The sensation of sucking is deeply soothing for young children, which is why it’s considered one the the 5 S’s (Swaddle, Side/Stomach Position, Shush, Swing & Suck). The pacifier, otherwise known as the binky, nubby, soothie or in our case the paci, was a staple in our household that helped calm our fussy babies. The American Academy of Pediatrics and the American Academy of Family Physicians recommend limiting or stopping pacifier use around 6 months to avoid an increased risk of ear infections, especially if your child is prone to them.
As a first time mom, I honestly thought that using a pacifier was just common practice, but I wish I had looked into the weaning process more.
With my first daughter, we actually didn’t give her the pacifier until around week 4 post-birth because I was trying to make sure we had a good latch during breastfeeding. I remember those first few weeks, she was attached to me most of the day and night as I focused on establishing my milk supply. In hindsight, I found the pacifier helpful because it gave me a break from having my daughter constantly latched on but it did take some time to find the right pacifier.
We found that the pacifier helped in reducing stress for our daughter. She started to develop a strong emotional connection to the pacifier around the one year mark. We don’t like to admit it, but it was also a crutch for us as well. It was easy to give her one when she was crying, fussy or when we just plain didn’t know what else to do as typical new parents.

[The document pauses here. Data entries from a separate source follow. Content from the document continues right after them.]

(* ===== verification/Boot.v ===== *)
(** * Starting NachOS (src/code/threads/main.cc, kernel.cc, lib/debug.cc)

    [main] looks at the command line, makes the kernel, which looks at the
    command line again with a loop of its own, and then does what was asked
    for: tests, file system commands, and at last a user program, which is
    loaded into two address spaces of which the second is run.  [stub] says
    whether the build has FILESYS_STUB; [atof] is the host's. *)

From Stdlib Require Import Ascii.
From stdpp Require Import strings.
From S2P Require Import Prelude Lists Interrupt Machine Mips AddrSpace Exception Paging.
Open Scope Z_scope.

(** ** [atoi] *)
Definition is_space (c : Ascii.ascii) : bool :=
  let n := Ascii.N_of_ascii c in ((9 <=? n) && (n <=? 13) || (n =? 32))%N.
Definition digit (c : Ascii.ascii) : option Z :=
  let n := Z.of_N (Ascii.N_of_ascii c) in if (48 <=? n) && (n <=? 57) then Some (n - 48) else None.
Fixpoint digits (s : string) (acc : Z) : Z :=
  match s with
  | EmptyString => acc
  | String c s' => match digit c with Some d => digits s' (10 * acc + d) | None => acc end
  end.
Fixpoint skip_spaces (s : string) : string :=
  match s with
  | EmptyString => s
  | String c s' => if is_space c then skip_spaces s' else s
  end.

(** The value must be an [int]. *)
Definition atoi (s : string) : outcome Z :=
  let v := match skip_spaces s with
           | String "-"%char s' => - digits s' 0
           | String "+"%char s' => digits s' 0
           | s' => digits s' 0
           end in
  if (- 2 ^ 31 <=? v) && (v <? 2 ^ 31) then Ok v else Err Undefined.

(** ** debug.cc *)
Record Debug := mkDebug { enableFlags : option string }.
(** [strchr(s, c) != 0]: the terminating zero is part of the string. *)
Fixpoint strchr (s : string) (c : Ascii.ascii) : bool :=
  match s with
  | EmptyString => bool_decide (c = zero)
  | String c' s' => bool_decide (c' = c) || strchr s' c
  end.

(** [Debug::IsEnabled] *)
Definition IsEnabled (d : Debug) (flag : Ascii.ascii) : bool :=
  match enableFlags d with
  | Some s => strchr s flag || strchr s "+"%char
  | None => false
  end.

Section command_line.
Context {Real : Type} (atof : string -> Real) (one : Real) (stub : bool).

(** ** [Kernel::Kernel] *)
Record KernelArgs := mkKernelArgs {
  randomSeed : option Z;
  randomSlice : bool;
  debugUserProg : bool;
  consoleIn : option string;
  consoleOut : option string;
  formatFlag : bool;
  reliability : Real;
  hostName : Z;
}.
Definition default_kernel : KernelArgs := mkKernelArgs None false false None None false one 0.

Fixpoint kernel_args (argv : list string) (k : KernelArgs) : outcome KernelArgs :=
  match argv with
  | [] => Ok k
  | a :: rest =>
      if decide (a = "-rs") then
        match rest with
        | [] => Err AssertFailed
        | v :: rest =>
            n ← atoi v;
            kernel_args rest (mkKernelArgs (Some n) true (debugUserProg k) (consoleIn k) (consoleOut k) (formatFlag k) (reliability k) (hostName k))
        end
      else if decide (a = "-s") then
        kernel_args rest (mkKernelArgs (randomSeed k) (randomSlice k) true (consoleIn k) (consoleOut k) (formatFlag k) (reliability k) (hostName k))
      else if decide (a = "-ci") then
        match rest with
        | [] => Err AssertFailed
        | v :: rest =>
            kernel_args rest (mkKernelArgs (randomSeed k) (randomSlice k) (debugUserProg k) (Some v) (consoleOut k) (formatFlag k) (reliability k) (hostName k))
        end
      else if decide (a = "-co") then
        match rest with
        | [] => Err AssertFailed
        | v :: rest =>
            kernel_args rest (mkKernelArgs (randomSeed k) (randomSlice k) (debugUserProg k) (consoleIn k) (Some v) (formatFlag k) (reliability k) (hostName k))
        end
      else if decide (stub = false /\ a = "-f") then
        kernel_args rest (mkKernelArgs (randomSeed k) (randomSlice k) (debugUserProg k) (consoleIn k) (consoleOut k) true (reliability k) (hostName k))
      else if decide (a = "-n") then
        match rest with
        | [] => Err AssertFailed
        | v :: rest =>
            kernel_args rest (mkKernelArgs (randomSeed k) (randomSlice k) (debugUserProg k) (consoleIn k) (consoleOut k) (formatFlag k) (atof v) (hostName k))
        end
      else if decide (a = "-m") then
        match rest with
        | [] => Err AssertFailed
        | v :: rest =>
            n ← atoi v;
            kernel_args rest (mkKernelArgs (randomSeed k) (randomSlice k) (debugUserProg k) (consoleIn k) (consoleOut k) (formatFlag k) (reliability k) n)
        end
      else kernel_args rest k
  end.

(** ** [main] *)
Record MainArgs := mkMainArgs {
  debugArg : string;
  userProgName : option string;
  threadTestFlag : bool;
  consoleTestFlag : bool;
  networkTestFlag : bool;
  copyFileNames : option (string * string);
  printFileName : option string;
  removeFileName : option string;
  dirListFlag : bool;
  dumpFlag : bool;
}.
Definition default_main : MainArgs := mkMainArgs "" None false false false None None None false false.

Definition with_debug s a := mkMainArgs s (userProgName a) (threadTestFlag a) (consoleTestFlag a) (networkTestFlag a)
  (copyFileNames a) (printFileName a) (removeFileName a) (dirListFlag a) (dumpFlag a).
Definition with_prog s a := mkMainArgs (debugArg a) (Some s) (threadTestFlag a) (consoleTestFlag a) (networkTestFlag a)
  (copyFileNames a) (printFileName a) (removeFileName a) (dirListFlag a) (dumpFlag a).
Definition with_tests t c n a := mkMainArgs (debugArg a) (userProgName a) (t || threadTestFlag a) (c || consoleTestFlag a)
  (n || networkTestFlag a) (copyFileNames a) (printFileName a) (removeFileName a) (dirListFlag a) (dumpFlag a).
Definition with_copy u n a := mkMainArgs (debugArg a) (userProgName a) (threadTestFlag a) (consoleTestFlag a) (networkTestFlag a)
  (Some (u, n)) (printFileName a) (removeFileName a) (dirListFlag a) (dumpFlag a).
Definition with_print s a := mkMainArgs (debugArg a) (userProgName a) (threadTestFlag a) (consoleTestFlag a) (networkTestFlag a)
  (copyFileNames a) (Some s) (removeFileName a) (dirListFlag a) (dumpFlag a).
Definition with_remove s a := mkMainArgs (debugArg a) (userProgName a) (threadTestFlag a) (consoleTestFlag a) (networkTestFlag a)
  (copyFileNames a) (printFileName a) (Some s) (dirListFlag a) (dumpFlag a).
Definition with_listing l d a := mkMainArgs (debugArg a) (userProgName a) (threadTestFlag a) (consoleTestFlag a) (networkTestFlag a)
  (copyFileNames a) (printFileName a) (removeFileName a) (l || dirListFlag a) (d || dumpFlag a).

(** The argument loop; the flags of the disk file system are there only without
    the stub. *)
Fixpoint main_args (argv : list string) (m : MainArgs) : outcome MainArgs :=
  match argv with
  | [] => Ok m
  | a :: rest =>
      if decide (a = "-d") then
        match rest with [] => Err AssertFailed | v :: rest => main_args rest (with_debug v m) end
      else if decide (a = "-z") then main_args rest m
      else if decide (a = "-x") then
        match rest with [] => Err AssertFailed | v :: rest => main_args rest (with_prog v m) end
      else if decide (a = "-K") then main_args rest (with_tests true false false m)
      else if decide (a = "-C") then main_args rest (with_tests false true false m)
      else if decide (a = "-N") then main_args rest (with_tests false false true m)
      else if decide (stub = false /\ a = "-cp") then
        match rest with
        | u :: n :: rest => main_args rest (with_copy u n m)
        | _ => Err AssertFailed
        end
      else if decide (stub = false /\ a = "-p") then
        match rest with [] => Err AssertFailed | v :: rest => main_args rest (with_print v m) end
      else if decide (stub = false /\ a = "-r") then
        match rest with [] => Err AssertFailed | v :: rest => main_args rest (with_remove v m) end
      else if decide (stub = false /\ a = "-l") then main_args rest (with_listing true false m)
      else if decide (stub = false /\ a = "-D") then main_args rest (with_listing false true m)
      else main_args rest m
  end.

She started calling it the “Pink Paci” around two years old and little did we know that it would take multiple tries and bribing to get rid of the pacifier. We bribed our daughter frequently, but we found this tactic to be fruitless. Our willpower was weak and would still ended up giving in to what she ultimately wanted ~ The Pink Paci.
So, how did we stop using the pacifier?
- Deep Breathing Exercises: We introduced a new way of self soothing when she was upset.
- Patience Stretching: Little by little, we started stretching the time between them asking for the pacifier and you giving them the pacifier. We found using a timer helpful.
- Encouraging A New Soothie: We would give her a blanket or doll instead.
- Limiting Pacifier Use: We limited to nap times, bed times and stressful situations, like long car rides. We also established “pacifier-free” times during the day and it helped when we told her she couldn’t take it to daycare.
It’s been a full two weeks since we went cold turkey and took away the infamous “Pink Paci” from our three year old. Feel free to pass your judgements. We tried multiple times to take it away “cold turkey,” but she just wasn’t ready. I don’t regret not trying harder to take it away, but I’m relieved its finally not used as a calming mechanism for my oldest daughter.